Martin first trained to become an art teacher but he didn't complete the course. Instead, he spent a couple of years working in a television studio before following in the footsteps of thousands of Aussie backpackers and taking off round the world. He arrived in London and didn't plan to stay, but he soon settled there and started work.
Martin decided to see if he could make a living from the very thing he liked doing most – drawing. It was slow at first, the occasional cartoon or greetings card, but the work built up through magazines, books and more cards. His luck changed when he landed a job with Hippo books to illustrate Peter Corey's book, Coping With Parents. That started a long and happy relationship with Scholastic and the rest, as they say, is (horrible) history!
Martin lives with his wife, Sally, and their daughters Emmy and Bella, in the Dorset countryside. Although they don't have any pets the garden in front and the field at the back are full of rabbits, shrews, crows, ducks and a lone squirrel. [Source]
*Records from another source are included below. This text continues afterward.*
(** X15. In a cycle whose fetches succeed but in which no entry of
    [put_details] has both a stock price and an option price (an empty
    snapshot map, for one), nothing is submitted and the result is the empty
    list, not [None]. *)
Theorem no_price_data_closes_nothing (client : BrokerClient) target_pct
    strat_logger (w : World) b1 positions b2 stock_prices b3
    option_snapshots :
  get_positions client (broker w) = (b1, inr positions) ->
  let put_positions := List.filter is_short_option positions in
  let underlyings := fst (collected parse_option_symbol put_positions) in
  let put_details := snd (collected parse_option_symbol put_positions) in
  underlyings <> [] ->
  get_stock_latest_trade client (list_to_set underlyings) b1
  = (b2, inr stock_prices) ->
  get_option_snapshot client (map fst put_details) b2
  = (b3, inr option_snapshots) ->
  (forall item, item ∈ put_details ->
     evaluated_price stock_prices option_snapshots item = None) ->
  exists w',
    manage_open_puts parse_option_symbol client target_pct strat_logger w
    = (w', inr (Some []))
    /\ submitted_orders (calls w') = submitted_orders (calls w)
    /\ broker w' = b3.
Proof.
  intros Hpos put_positions underlyings put_details Hus Hsp Hsnap Hnone.
  destruct (manage_open_puts_evaluated client target_pct strat_logger w b1
              positions b2 stock_prices b3 option_snapshots
              Hpos Hus Hsp Hsnap) as (l & s & Hrun & _).
  assert (Hds : omap (closure_decision stock_prices option_snapshots
                        target_pct) put_details = []).
  { fold put_positions in Hrun. fold put_details in Hrun.
    clear Hrun Hsnap.
    induction put_details as [| item items IH]; [reflexivity |].
    simpl. unfold closure_decision at 1.
    rewrite (Hnone item) by (by left).
    apply IH. intros item' Hin. apply Hnone. by right. }
  unfold put_details, put_positions in Hds.
  rewrite Hds in Hrun. simpl in Hrun. rewrite Hrun.
  eexists. split; [reflexivity |]. simpl.
  split; [| reflexivity].
  unfold cycle_calls. simpl.
  by rewrite !submitted_orders_cons, !app_nil_r.
Qed.

(** ** Parsing failures *)

Lemma collect_put_exact position s (w : World) :
  collect_put parse_option_symbol position s w
  = (logged (parse_warnings parse_option_symbol [position]) w,
     inr (collect_put_state parse_option_symbol position s)).
Proof.
  destruct s as [underlyings put_details].
  unfold collect_put, collect_put_state, parse_warnings. simpl.
  destruct (parse_option_symbol (Position.symbol position))
    as [e | [[underlying option_type] strike_price]]; simpl.
  - reflexivity.
  - rewrite logged_nil. by destruct (String.eqb option_type "P").
Qed.

Lemma collect_loop_exact put_positions : forall s (w : World),
  for_each put_positions (collect_put parse_option_symbol) s w
  = (logged (rev (parse_warnings parse_option_symbol put_positions)) w,
     inr (fold_left
            (fun s position =>
               collect_put_state parse_option_symbol position s)
            put_positions s)).
Proof.
  induction put_positions as [| p ps IH]; intros s w.
  - simpl. by rewrite logged_nil.
  - change (for_each (p :: ps) (collect_put parse_option_symbol) s w)
      with (bind (collect_put parse_option_symbol p s)
              (fun s' => for_each ps (collect_put parse_option_symbol) s')
              w).
    unfold bind. rewrite collect_put_exact, IH, logged_logged.
    do 2 f_equal.
    unfold parse_warnings. simpl.
    destruct (parse_option_symbol (Position.symbol p)) as [e | ?]; simpl.
    + reflexivity.
    + by rewrite app_nil_r.
Qed.

Lemma fold_puts_only ps : forall s,
  fold_left
    (fun s position => collect_put_state parse_option_symbol position s)
    (List.filter (is_put_position parse_option_symbol) ps) s
  = fold_left
      (fun s position => collect_put_state parse_option_symbol position s)
      ps s.
Proof.
  induction ps as [| p ps IH]; intros s; [reflexivity |]. simpl.
  unfold is_put_position, collect_put_state at 3.
  destruct (parse_option_symbol (Position.symbol p))
    as [e | [[u ty] k]] eqn:Hp; [apply IH |].
  destruct (String.eqb ty "P") eqn:Hty; [| apply IH].
  simpl. unfold collect_put_state at 2. rewrite Hp, Hty. apply IH.
Qed.

Lemma parse_warnings_puts_only ps :
  parse_warnings (E:=E) parse_option_symbol
    (List.filter (is_put_position parse_option_symbol) ps) = [].
Proof.
  induction ps as [| p ps IH]; [reflexivity |]. simpl.
  unfold is_put_position at 1.
  destruct (parse_option_symbol (Position.symbol p))
    as [e | [[u ty] k]] eqn:Hp; [exact IH |].
  destruct (String.eqb ty "P"); [| exact IH].
  unfold parse_warnings. simpl. rewrite Hp. exact IH.
Qed.

(** X16. The first loop skips what does not parse as a put: its result is
    the one it computes on the positions that parse as puts alone, it logs
    one warning for each position whose symbol does not parse, in order, and
    nothing else; a position that parses as a call is dropped silently. *)
Theorem parse_failures_are_skipped (put_positions : list Position.t) s
    (w : World) :
  fst (for_each put_positions (collect_put parse_option_symbol) s w)
  = logged (rev (parse_warnings parse_option_symbol put_positions)) w
  /\ snd (for_each put_positions (collect_put parse_option_symbol) s w)
     = snd (for_each (List.filter (is_put_position parse_option_symbol)
                        put_positions)
              (collect_put parse_option_symbol) s w)
  /\ fst (for_each (List.filter (is_put_position parse_option_symbol)
                      put_positions)
            (collect_put parse_option_symbol) s w)
     = w.
Proof.
  rewrite !collect_loop_exact, fold_puts_only, parse_warnings_puts_only.
  simpl. by rewrite logged_nil.
Qed.

(** ** Reporting and early exits *)

(** X17. A cycle that reaches the submissions hands the strategy logger the
    returned records as one batch exactly when there is a logger and at
    least one record, and nothing otherwise; its newest log record counts
    the records returned out of the short option positions found. *)
Theorem cycle_report (client : BrokerClient) target_pct strat_logger
    (w : World) b1 positions b2 stock_prices b3 option_snapshots :
  get_positions client (broker w) = (b1, inr positions) ->
  let put_positions := List.filter is_short_option positions in
  let underlyings := fst (collected parse_option_symbol put_positions) in
  let put_details := snd (collected parse_option_symbol put_positions) in
  underlyings <> [] ->
  get_stock_latest_trade client (list_to_set underlyings) b1
  = (b2, inr stock_prices) ->
  get_option_snapshot client (map fst put_details) b2
  = (b3, inr option_snapshots) ->
  let ds :=
    omap (closure_decision stock_prices option_snapshots target_pct)
      put_details in
  let closed_positions := omap closed_of (submissions client ds b3) in
  exists w',
    manage_open_puts parse_option_symbol client target_pct strat_logger w
    = (w', inr (Some closed_positions))
    /\ strat w'
       = match closed_positions, strat_logger with
         | _ :: _, Some _ => log_closed_puts closed_positions :: strat w
         | _, _ => strat w
         end
    /\ hd_error (log w')
       = Some (INFO,
               ClosedCount (length closed_positions)
                 (length put_positions)).
Proof.
  intros Hpos put_positions underlyings put_details Hne Hsp Hsnap ds closed.
  assert (Hpp : put_positions <> []).
  { intros Hnil. apply Hne. subst underlyings. by rewrite Hnil. }
  unfold manage_open_puts, invoke_raising, invoke.
  unfold bind at 1 2. rewrite Hpos. simpl.
  fold put_positions. rewrite (match_nonempty put_positions) by exact Hpp.
  run.
  match goal with
  | |- context [for_each put_positions _ ?s ?w'] =>
      destruct (collect_loop_run put_positions s w') as [l1 Hl1]
  end.
  rewrite Hl1. fold (collected parse_option_symbol put_positions).
  fold underlyings put_details.
  rewrite (match_nonempty underlyings) by exact Hne.
  unfold logged; simpl.
  rewrite Hsp. simpl. rewrite Hsnap. simpl.
  unfold evaluate_and_close. run.
  match goal with
  | |- context [for_each put_details ?f ?s ?w'] =>
      destruct (evaluate_loop_run stock_prices option_snapshots target_pct
                  put_details s w') as [l2 Hl2]
  end.
  rewrite Hl2. simpl. fold ds.
  match goal with
  | |- context [for_each ds ?f ?s ?w'] =>
      destruct (close_loop_run client ds s w') as (l3 & Hl3 & _)
  end.
  rewrite Hl3. simpl. fold closed.
  destruct closed as [| c cs]; [| destruct strat_logger]; simpl;
    eexists; (split; [reflexivity |]); simpl; split; reflexivity.
Qed.

(** X18. When the broker reports no short option position, or none that
    parses as a put, the cycle stops after [get_positions]: no price is
    fetched, nothing is submitted, the strategy logger receives nothing, the
    result is [None] and the newest log record names which of the two it
    was. *)
Theorem no_puts_no_fetch (client : BrokerClient) target_pct strat_logger
    (w : World) b1 positions :
  get_positions client (broker w) = (b1, inr positions) ->
  let put_positions := List.filter is_short_option positions in
  fst (collected parse_option_symbol put_positions) = [] ->
  exists w',
    manage_open_puts parse_option_symbol client target_pct strat_logger w
    = (w', inr None)
    /\ calls w' = call_get_positions :: calls w
    /\ broker w' = b1
    /\ strat w' = strat w
    /\ hd_error (log w')
       = Some (INFO,
               match put_positions with
               | [] => NoOpenPutPositions
               | _ :: _ => NoValidPutPositions
               end).
Proof.
  intros Hpos put_positions Hus.
  destruct (decide (put_positions = [])) as [Hpp | Hpp].
  - rewrite (manage_open_puts_no_positions client target_pct strat_logger
               w b1 positions Hpos Hpp).
    eexists. split; [reflexivity |]. simpl. by rewrite Hpp.
  - destruct (manage_open_puts_no_valid_puts client target_pct strat_logger
                w b1 positions Hpos Hpp Hus) as [l ->].
    eexists. split; [reflexivity |]. simpl.
    by rewrite (match_nonempty put_positions) by exact Hpp.
Qed.

(** X19. [get_positions] is called outside any [try]: when it raises, the
    exception leaves manage_open_puts, which has then logged nothing and
    made no other call. *)
Theorem get_positions_failure_propagates (client : BrokerClient) target_pct
    strat_logger (w : World) b1 e :
  get_positions client (broker w) = (b1, inl e) ->
  manage_open_puts parse_option_symbol client target_pct strat_logger w
  = (mkWorld b1 (call_get_positions :: calls w) (log w) (strat w),
     inl (Raised e)).
Proof.
  intros Hpos. unfold manage_open_puts, invoke_raising, invoke.
  unfold bind at 1 2. by rewrite Hpos.
Qed.

Lemma length_dict_set {V} (d : list (string * V)) k v :
  (length (dict_set d k v) <= S (length d))%nat.
Proof.
  induction d as [| [k' v'] d IH]; simpl; [lia |].
  destruct (String.eqb k' k); simpl; lia.
Qed.

Lemma length_collected ps : forall s,
  (length (snd (fold_left
                  (fun s position =>
                     collect_put_state parse_option_symbol position s)
                  ps s))
   <= length (snd s) + length ps)%nat.
Proof.
  induction ps as [| p ps IH]; intros s; simpl; [lia |].
  etransitivity; [apply IH |].
  unfold collect_put_state.
  destruct (parse_option_symbol (Position.symbol p)) as [e | [[u ty] k]];
    [lia |].
  destruct (String.eqb ty "P"); [| lia]. simpl.
  pose proof (length_dict_set (snd s) (Position.symbol p)
                {| PutDetail.underlying := u;
                   PutDetail.strike := k;
                   PutDetail.qty := Z.abs (Position.qty p);
                   PutDetail.avg_entry_price :=
                     Qabs (Position.avg_entry_price p);
                   PutDetail.position := p |}).
  lia.
Qed.

Lemma length_omap_le {X Y} (f : X -> option Y) (l : list X) :
  (length (omap f l) <= length l)%nat.
Proof.
  induction l as [| x l IH]; [simpl; lia |].
  change (omap f (x :: l))
    with (match f x with Some y => y :: omap f l | None => omap f l end).
  destruct (f x); simpl; lia.
Qed.

(** X20. Once [get_positions] has answered, a cycle never returns more
    records than the broker reported short option positions: the two
    numbers of its closing log record are in order. *)
Theorem closed_count_bounded (client : BrokerClient) target_pct
    strat_logger (w : World) b1 positions closed_positions :
  get_positions client (broker w) = (b1, inr positions) ->
  snd (manage_open_puts parse_option_symbol client target_pct
         strat_logger w)
  = inr (Some closed_positions) ->
  (length closed_positions
   <= length (List.filter is_short_option positions)
   <= length positions)%nat.
Proof.
  intros Hpos Hrun. split; [| apply List.filter_length_le].
  set (put_positions := List.filter is_short_option positions) in *.
  set (underlyings := fst (collected parse_option_symbol put_positions)).
  set (put_details := snd (collected parse_option_symbol put_positions)).
  destruct (decide (put_positions = [])) as [Hpp | Hpp].
  { rewrite (manage_open_puts_no_positions client target_pct strat_logger
               w b1 positions Hpos Hpp) in Hrun. discriminate. }
  destruct (decide (underlyings = [])) as [Hus | Hus].
  { destruct (manage_open_puts_no_valid_puts client target_pct strat_logger
                w b1 positions Hpos Hpp Hus) as [l Hl].
    rewrite Hl in Hrun. discriminate. }
  destruct (get_stock_latest_trade client (list_to_set underlyings) b1)
    as [b2 [e | stock_prices]] eqn:Hsp.
  { destruct (manage_open_puts_stock_fetch_fails client target_pct
                strat_logger w b1 positions b2 e Hpos Hus Hsp) as [l Hl].
    rewrite Hl in Hrun. discriminate. }
  destruct (get_option_snapshot client (map fst put_details) b2)
    as [b3 [e | option_snapshots]] eqn:Hsnap.
  { destruct (manage_open_puts_snapshot_fetch_fails client target_pct
                strat_logger w b1 positions b2 stock_prices b3 e
                Hpos Hus Hsp Hsnap) as [l Hl].
    rewrite Hl in Hrun. discriminate. }
  destruct (manage_open_puts_evaluated client target_pct strat_logger w b1
              positions b2 stock_prices b3 option_snapshots
              Hpos Hus Hsp Hsnap) as (l & s & Hl & _).
  rewrite Hl in Hrun. simpl in Hrun. injection Hrun as <-.
  etransitivity; [apply length_omap_le |].
  rewrite <- (length_map fst), submissions_decisions.
  etransitivity; [apply length_omap_le |].
  pose proof (length_collected put_positions ([], [])) as Hlen.
  simpl in Hlen. exact Hlen.
Qed.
Q. What kind of research do you carry out for historical pictures?
Once upon a time I would strip the local libraries' shelves of the subject of the next book - I suspect, much to the annoyance of the poor school-kids trying to do their history projects. These days the all powerful Googlemonster gets me just about everything I need. The image search is particularly useful. I can have a dozen different pictures of my chosen subject on scene in a matter of moments.
Q. From where do you get your inspiration for facial expression, attitude and gesture?
TV. A short answer but a true one. Growing up watching Bugs Bunny cartoons was a fine education. But other cartoons have been massively empowering as well. The cartoon strips by Johnny Hart and Bill Waterson, the off the wall humour of B Kliban and the editorial drawings by Pat Oliphant and Jeff MacNelly are particularly wonderful.